> **Your assignment**:
Reproduce verbatim only the lines from the one containing "sg_CreatedAt : Z;" through the last line below, both included.

::: Raw data :::

(* ===== verification/Catalog.v ===== *)
(** * The object catalog ([internal/catalog/catalog.go])

    Databases hold schemas and schemas hold table metadata; the maps of views,
    stages, streams, tasks and pipes of a schema are created empty and no
    operation of the catalog changes them.  Names are compared without case. *)

From S2P Require Import Prelude GoStrings GoTime.

(** ** Data *)

Record ColumnMeta := mkColumn {
  c_Name : string;
  c_Type : string;
  c_Nullable : bool;
  c_Default : string;
  c_Comment : string;
}.

Record TableMeta := mkTable {
  t_Name : string;
  t_Columns : list ColumnMeta;
  t_ClusterBy : list string;
  t_Comment : string;
  t_IsTemporary : bool;
  t_IsTransient : bool;
  t_CreatedAt : Z;
  t_Owner : string;
}.

Record ViewMeta := mkView {
  v_Name : string;
  v_Definition : string;
  v_Columns : list ColumnMeta;
  v_CreatedAt : Z;
}.

Record StageMeta := mkStage {
  sg_Name : string;
  sg_StageType : string;
  sg_URL : string;
  sg_CreatedAt : Z;
}.

Record StreamMeta := mkStreamMeta { sm_Name : string; sm_TableName : string; sm_CreatedAt : Z }.

Record TaskMeta := mkTaskMeta {
  tk_Name : string;
  tk_Definition : string;
  tk_Schedule : string;
  tk_State : string;
  tk_CreatedAt : Z;
}.

Record PipeMeta := mkPipeMeta { pm_Name : string; pm_Definition : string; pm_CreatedAt : Z }.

:::

> **Task result**:
  sg_CreatedAt : Z;
}.

Record StreamMeta := mkStreamMeta { sm_Name : string; sm_TableName : string; sm_CreatedAt : Z }.

Record TaskMeta := mkTaskMeta {
  tk_Name : string;
  tk_Definition : string;
  tk_Schedule : string;
  tk_State : string;
  tk_CreatedAt : Z;
}.

Record PipeMeta := mkPipeMeta { pm_Name : string; pm_Definition : string; pm_CreatedAt : Z }.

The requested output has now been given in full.